This is maybe a bit different topic from the others seen here but I hope someone will be willing to provide some support.
I find Dynare to be, among other things, a very powerfull econometric softwer and I tend to use it sometimes in that context. Hence, I was wondering what would be the way to go about
introducing a dummy variables (impulse and shift) in the model one would like to estimate? For example, I have set up a small model for estimating output and unemployment gaps exploiting the Okuns law and Phillips curve relationships (this is a rather standard approach). Then I have estimated it using a Bayesian approach. Everything seems fine.

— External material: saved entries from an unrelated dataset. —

(** Capacity 2: with two tasks inside [Execute] the dispatcher holds the third
    task and cannot start it. *)
Lemma at_most_capacity_on_sample :
  exists s,
    fst (New (factory := Demo.steady) Demo.open_empty (@nil nat) []
           Demo.background (0 : nat) 2)
      = Return (Some (sample Demo.open_empty Demo.background 2), None) /\
    run two_tasks_and_a_third
      (start (sample Demo.open_empty Demo.background 2)) = Some s /\
    executing_now s = 2 /\
    dispatcher s = at_Get 0 /\
    pool.capacity (workerPool (exec s)) = uint32 2 /\
    executing_now s <= N.to_nat (pool.capacity (workerPool (exec s))) /\
    borrowed s + available s <= N.to_nat (pool.capacity (workerPool (exec s))) /\
    (borrowed s = N.to_nat (pool.capacity (workerPool (exec s))) ->
     step act_dispatch s = None) /\
    (forall a s',
       step a s = Some s' ->
       borrowed s' < borrowed s ->
       exists k t,
         a = act_task k /\
         nth_error (goroutines (exec s)) k = Some t /\
         task_stage t = deferred /\
         pool.items (workerPool (exec s')) =
           pool.items (workerPool (exec s)) ++ [task_worker t]).
Proof.
  eexists. split; [reflexivity|]. split; [cbv; reflexivity|].
  split; [reflexivity|]. split; [reflexivity|].
  apply (at_most_capacity_executing (factory := Demo.steady)
           Demo.open_empty (@nil nat) [] Demo.background (0 : nat) 2
           (sample Demo.open_empty Demo.background 2) two_tasks_and_a_third);
    reflexivity.
Defined.

(** ** Further properties on the sample collaborators *)

(** A construction in which nothing fails: three workers, numbered from 0. *)
Lemma New_populates_on_sample :
  exists e,
    New (factory := Demo.steady) Demo.open_empty (@nil nat) []
      Demo.background (0 : nat) 3 = (Return (Some e, None), e) /\
    length (pool.items (workerPool e)) = N.to_nat 3 /\
    pool.capacity (workerPool e) = 3%N /\
    history e = populate_calls (pool.items (workerPool e)) /\
    workers_created (history e) = pool.items (workerPool e).
Proof.
  apply (New_populates_the_pool (factory := Demo.steady)
           Demo.open_empty (@nil nat) [] Demo.background (0 : nat) 3).
  - intros f'. reflexivity.
  - intros p w. reflexivity.
  - reflexivity.
Defined.

(** A construction in which the pool refuses the second worker. *)
Lemma New_Put_failure_on_sample :
  fst (New (factory := Demo.steady) (faults := Demo.refuses_one)
         Demo.open_empty (@nil nat) [] Demo.background (0 : nat) 3)
  = Return (None, Some (errors_New "worker refused")) /\
  exists calls,
    history (snd (New (factory := Demo.steady) (faults := Demo.refuses_one)
                    Demo.open_empty (@nil nat) [] Demo.background (0 : nat) 3))
    = calls ++ [ev_Create 1 None; ev_Put 1 (Some (errors_New "worker refused"))] /\
    put_back
      (history (snd (New (factory := Demo.steady) (faults := Demo.refuses_one)
                       Demo.open_empty (@nil nat) [] Demo.background (0 : nat) 3)))
    = put_back calls.
Proof.
  apply (New_Put_failure (factory := Demo.steady) (faults := Demo.refuses_one)).
  vm_compute. right. right. right. left. reflexivity.
Defined.

(** A [Teardown] in which nothing fails. *)
Lemma Teardown_nil_on_sample :
  pool.torn_down
    (workerPool (snd (Teardown (sample Demo.open_empty Demo.background 2))))
    = true /\
  exists calls,
    history (snd (Teardown (sample Demo.open_empty Demo.background 2))) =
      history (sample Demo.open_empty Demo.background 2) ++
      calls ++ [ev_PoolTeardown None] /\
    Forall (fun ev => is_failure ev = false) calls.
Proof.
  apply (Teardown_nil_result (sample Demo.open_empty Demo.background 2)).
  reflexivity.
Defined.

(** An executor on a pool that cannot be torn down. *)
Notation rooted :=
  (constructed (O := nat) (factory := Demo.steady) (faults := Demo.stays)
     Demo.open_empty Demo.background (0 : nat) 2).

(** A [Teardown] that fails on the pool. *)
Lemma Teardown_error_on_sample :
  pool.torn_down (workerPool (snd (Teardown (faults := Demo.stays) rooted))) =
    pool.torn_down (workerPool rooted) /\
  exists cause calls,
    carries cause
      (fmt_Errorf "failed to teardown worker pool: %w"
         (Some (errors_New "pool is in use"))) /\
    Forall (fun ev => is_failure ev = false) calls /\
    ((exists w,
        history (snd (Teardown (faults := Demo.stays) rooted)) =
          history rooted ++ calls ++ [ev_Destroy w (Some cause)] /\
        fmt_Errorf "failed to teardown worker pool: %w"
          (Some (errors_New "pool is in use")) =
        fmt_Errorf "failed to destroy worker: %w" (Some cause)) \/
     (history (snd (Teardown (faults := Demo.stays) rooted)) =
        history rooted ++ calls ++ [ev_PoolTeardown (Some cause)] /\
      fmt_Errorf "failed to teardown worker pool: %w"
        (Some (errors_New "pool is in use")) =
      fmt_Errorf "failed to teardown worker pool: %w" (Some cause))).
Proof.
  apply (Teardown_error_result (faults := Demo.stays) rooted).
  reflexivity.
Defined.

(** Five available workers: [Teardown] destroys three of them. *)
Lemma Teardown_takes_half_on_sample :
  pool.items
    (workerPool (snd (Teardown (sample Demo.open_empty Demo.background 5))))
    = [3; 4] /\
  destroyed (history (snd (Teardown (sample Demo.open_empty Demo.background 5))))
    = destroyed (history (sample Demo.open_empty Demo.background 5)) ++ [0; 1; 2] /\
  exists perr,
    history (snd (Teardown (sample Demo.open_empty Demo.background 5))) =
      history (sample Demo.open_empty Demo.background 5) ++
      destroy_calls [0; 1; 2] ++ [ev_PoolTeardown perr].
Proof.
  exact (Teardown_takes_half (sample Demo.open_empty Demo.background 5)
           eq_refl (fun w f => eq_refl)).
Defined.

(** An executor whose workers cannot be destroyed. *)
Notation stuck :=
  (constructed (O := nat) (factory := Demo.cannot_destroy)
     Demo.open_empty Demo.background (0 : nat) 2).

(** A [Teardown] that fails on the first [Destroy]. *)
Lemma Teardown_stops_on_sample :
  fst (Teardown (factory := Demo.cannot_destroy) stuck) =
    Return (Errorf "failed to destroy worker: %w"
              (Some (errors_New "worker is busy"))) /\
  pool.torn_down
    (workerPool (snd (Teardown (factory := Demo.cannot_destroy) stuck))) =
    pool.torn_down (workerPool stuck) /\
  exists calls,
    history (snd (Teardown (factory := Demo.cannot_destroy) stuck)) =
      history stuck ++
      calls ++ [ev_Destroy 0 (Some (errors_New "worker is busy"))] /\
    count is_PoolTeardown
      (calls ++ [ev_Destroy 0 (Some (errors_New "worker is busy"))]) = 0.
Proof.
  apply (Teardown_stops_at_failed_Destroy (factory := Demo.cannot_destroy) stuck).
  exists [ev_Get 0; ev_Destroy 0 (Some (errors_New "worker is busy"))].
  split; [reflexivity|]. right. left. reflexivity.
Defined.

(** A task that succeeds: worker 0 turns task 5 into output 5. *)
Lemma task_output_on_sample :
  outputChannel (snd (task 5 0 lent)) = outputChannel lent ++ [5] /\
  errorChannel (snd (task 5 0 lent)) = errorChannel lent /\
  exists rest,
    history (snd (task 5 0 lent)) =
      history lent ++
      ev_Execute 0 5 5 None :: ev_send_output 5 ::
      ev_Put 0 (fst (pool.Put 0 (workerPool lent))) :: rest /\
    count is_send_error
      (ev_Execute 0 5 5 None :: ev_send_output 5 ::
       ev_Put 0 (fst (pool.Put 0 (workerPool lent))) :: rest) = 0 /\
    (fst (pool.Put 0 (workerPool lent)) = None ->
     fst (task 5 0 lent) = Return tt /\
     pool.items (workerPool (snd (task 5 0 lent))) =
       pool.items (workerPool lent) ++ [0]).
Proof.
  apply (task_output_goes_to_output_stream 5 0 lent 5). reflexivity.
Defined.

(** A run in which a task is started on each of two workers, the first task
    runs to its end, and the caller then tears down. *)
Notation busy_run :=
  [act_Run; env_close;
   act_select case_input; act_dispatch;
   act_select case_input; act_dispatch;
   act_task 0; act_task 0; act_Teardown].

Lemma workers_conserved_on_sample :
  exists s',
    run busy_run (start (sample Demo.open_empty Demo.background 2)) = Some s' /\
    whereabouts s' = [] ++ [1] ++ [0] /\
    Permutation
      (whereabouts (start (sample Demo.open_empty Demo.background 2)))
      (whereabouts s') /\
    (NoDup (whereabouts (start (sample Demo.open_empty Demo.background 2))) ->
     NoDup (held s') /\
     forall w, In w (held s') ->
       ~ In w (pool.items (workerPool (exec s'))) /\
       ~ In w (destroyed (history (exec s')))).
Proof.
  eexists. split; [cbv; reflexivity|]. split; [reflexivity|].
  apply (workers_are_conserved busy_run). reflexivity.
Defined.

(** A run in which the loop starts a task and the task calls [Execute]. *)
Notation one_task_run :=
  [act_Run; env_close; act_select case_input; act_dispatch; act_task 0].

Lemma only_zero_on_sample :
  exists s,
    run one_task_run (start (sample Demo.open_empty Demo.background 1)) = Some s /\
    executed (history (exec s)) = [0] /\
    Forall (fun msg => msg = zero) (executed (history (exec s))) /\
    Forall (fun t => task_msg t = zero) (goroutines (exec s)).
Proof.
  eexists. split; [cbv; reflexivity|]. split; [reflexivity|].
  apply (only_the_zero_task_is_executed (factory := Demo.steady)
           Demo.open_empty (@nil nat) [] Demo.background (0 : nat) 1
           (sample Demo.open_empty Demo.background 1) one_task_run);
    reflexivity.
Defined.


(** A run in which a task fails and the context is then cancelled: two errors
    are sent, one of them for the [Execute] call. *)
Notation failing_run :=
  [act_Run; env_close; act_select case_input; act_dispatch; act_task 0;
   env_cancel (errors_New "context canceled"); act_select case_Done].


(** Three iterations on a closed channel and two workers: two tasks are
    started and the third iteration blocks. *)
Lemma Run_loop_on_closed_sample :
  fst (Run_loop (repeat case_input 3)
         (sample Demo.closed_empty Demo.background 2)) = Blocked /\
  goroutines (snd (Run_loop (repeat case_input 3)
                     (sample Demo.closed_empty Demo.background 2))) =
    goroutines (sample Demo.closed_empty Demo.background 2) ++
    zero_tasks [0; 1] /\
  pool.items (workerPool (snd (Run_loop (repeat case_input 3)
                                 (sample Demo.closed_empty Demo.background 2))))
    = [] /\
  inputChannel (snd (Run_loop (repeat case_input 3)
                       (sample Demo.closed_empty Demo.background 2))) =
    inputChannel (sample Demo.closed_empty Demo.background 2) /\
  count is_PoolTeardown
    (history (snd (Run_loop (repeat case_input 3)
                     (sample Demo.closed_empty Demo.background 2)))) =
    count is_PoolTeardown
      (history (sample Demo.closed_empty Demo.background 2)) /\
  destroyed
    (history (snd (Run_loop (repeat case_input 3)
                     (sample Demo.closed_empty Demo.background 2)))) =
    destroyed (history (sample Demo.closed_empty Demo.background 2)).
Proof.
  exact (Run_loop_on_closed_input 3
           (sample Demo.closed_empty Demo.background 2) eq_refl eq_refl).
Defined.

(** Task 5 is received and lost. *)
Lemma received_task_on_sample :
  exists terr,
    fst (Run_loop [case_input; case_input]
           (sample {| queue := [5]; closed := false |} Demo.background 1)) =
      match terr with
      | Some _ => Panic (Errorf "failed to teardown executor: %w" terr)
      | None => Return loop_return
      end /\
    snd (Run_loop [case_input; case_input]
           (sample {| queue := [5]; closed := false |} Demo.background 1)) =
      snd (Teardown
             (log (ev_receive 5 true)
                (set_inputChannel
                   {| queue := [];
                      closed := closed
                        (inputChannel
                           (sample {| queue := [5]; closed := false |}
                              Demo.background 1)) |}
                   (sample {| queue := [5]; closed := false |}
                      Demo.background 1)))) /\
    queue (inputChannel
             (snd (Run_loop [case_input; case_input]
                     (sample {| queue := [5]; closed := false |}
                        Demo.background 1)))) = [] /\
    goroutines (snd (Run_loop [case_input; case_input]
                       (sample {| queue := [5]; closed := false |}
                          Demo.background 1))) =
      goroutines (sample {| queue := [5]; closed := false |} Demo.background 1) /\
    executed (history (snd (Run_loop [case_input; case_input]
                              (sample {| queue := [5]; closed := false |}
                                 Demo.background 1)))) =
      executed (history (sample {| queue := [5]; closed := false |}
                           Demo.background 1)) /\
    outputChannel (snd (Run_loop [case_input; case_input]
                          (sample {| queue := [5]; closed := false |}
                             Demo.background 1))) =
      outputChannel (sample {| queue := [5]; closed := false |}
                       Demo.background 1) /\
    errorChannel (snd (Run_loop [case_input; case_input]
                         (sample {| queue := [5]; closed := false |}
                            Demo.background 1))) =
      errorChannel (sample {| queue := [5]; closed := false |}
                      Demo.background 1).
Proof.
  apply (received_task_ends_the_loop
           (sample {| queue := [5]; closed := false |} Demo.background 1)
           5 [] [case_input]).
  reflexivity.
Defined.
Definition dictWords (contents : text) : list text :=
  filter (fun w => match w with [] => false | _ => true end)
    (map (fun w => toLowerCase (trim w)) (splitNl contents)).

Definition dictionaryAttack {A : Type} (candText : A -> text)
    (candidates : list A) (contents : text) : list (A * text) :=
  let wordSet := dictWords contents in
  flat_map (fun candidate =>
    let t := toLowerCase (candText candidate) in
    if existsb (text_eqb t) wordSet then [(candidate, t)] else []) candidates.

Example caesar_khoor : caesarEncrypt (str "hello") 3 = str "khoor".
Proof. reflexivity. Qed.

Example affine_hello : affineEncrypt (str "HELLO") 5 8 = Some (str "RCLLA").
Proof. reflexivity. Qed.

Example affine_back : affineDecrypt (str "RCLLA") 5 8 = Some (str "HELLO").
Proof. reflexivity. Qed.

Example gcd_neg : gcd (-1) 26 = -1.
Proof. reflexivity. Qed.


(** * Properties *)

(** ** Arithmetic helpers *)

(** [mod(n, m)] is the Euclidean remainder for a positive [m]. *)
Lemma mod_spec n m : 0 < m -> mod_ n m = n mod m.
Proof.
  intros Hm. unfold mod_.
  pose proof (Z.rem_bound_abs n m ltac:(lia)) as Hb.
  rewrite Z.rem_mod_nonneg by lia.
  rewrite Z.add_mod, Z.mod_same, Z.add_0_r, Z.mod_mod by lia.
  pose proof (Z.quot_rem' n m) as Hq. rewrite Hq at 2.
  rewrite Z.add_comm, Z.mul_comm, Z.mod_add by lia. reflexivity.
Qed.

Lemma mod26 n : mod_ n 26 = n mod 26.
Proof. apply mod_spec. lia. Qed.

Lemma mod5 n : mod_ n 5 = n mod 5.
Proof. apply mod_spec. lia. Qed.
(** * TagonJS: a shallow embedding of the lexer, parser, query executor,
      constraint validator and storage manager.

    Modelling conventions, fixed once for the whole development.

    - JavaScript values are the primitives the engine stores: [undefined],
      [null], booleans, numbers and strings.  Numbers are modelled by the
      integers they denote; a run that would need a fractional or non-finite
      number, or the conversion of a string to a number, stops with
      [OutsideModel] instead of guessing a value.
    - Strings are sequences of 8-bit code units.
    - A JavaScript object used as a map is an association list that keeps
      the language's own-property order: array-index keys first, in
      ascending order, then the other keys in insertion order.
    - A [throw] of the source is [Err (Thrown msg)]; bounded recursion that
      runs out of its budget is [Err OutOfFuel].
    - The storage manager serialises databases to XML files through an
      external library; the model keeps the parsed form and takes the
      write/read pair to be the identity on it.  File existence is key
      presence in the store.
    - Column, table and alias names are never [constructor] or [__proto__],
      the two lower-case names every object inherits. *)

From Stdlib Require Import String Ascii List ZArith Bool Arith Lia DecimalString.
From Stdlib Require Import Permutation Sorted.
Import ListNotations.
Open Scope string_scope.
Open Scope list_scope.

However, now I would like to introduce an impulse dummy for the increase in VAT rate in the Phillips curve. What I have done is that I have defined another endogenous variable tax_dum, and in the model block I have tax_dum = e1, where e1 is just an exogenous shock with some small variance. Then I have declared tax_dum as a observable variable.
It works of course but does anybody have any opinion about the validity of this approach? And what would be the way to go if one would like to introduce a shift dummy variable in the model (deterministic structural break)? For example, if I want to have y(t) = c_1 + b*x(t) for t <= t0 and y(t) = c_2 + b*x(t) for t > t0. How would one set it up in Dynare?
Any help would be highly appreciated!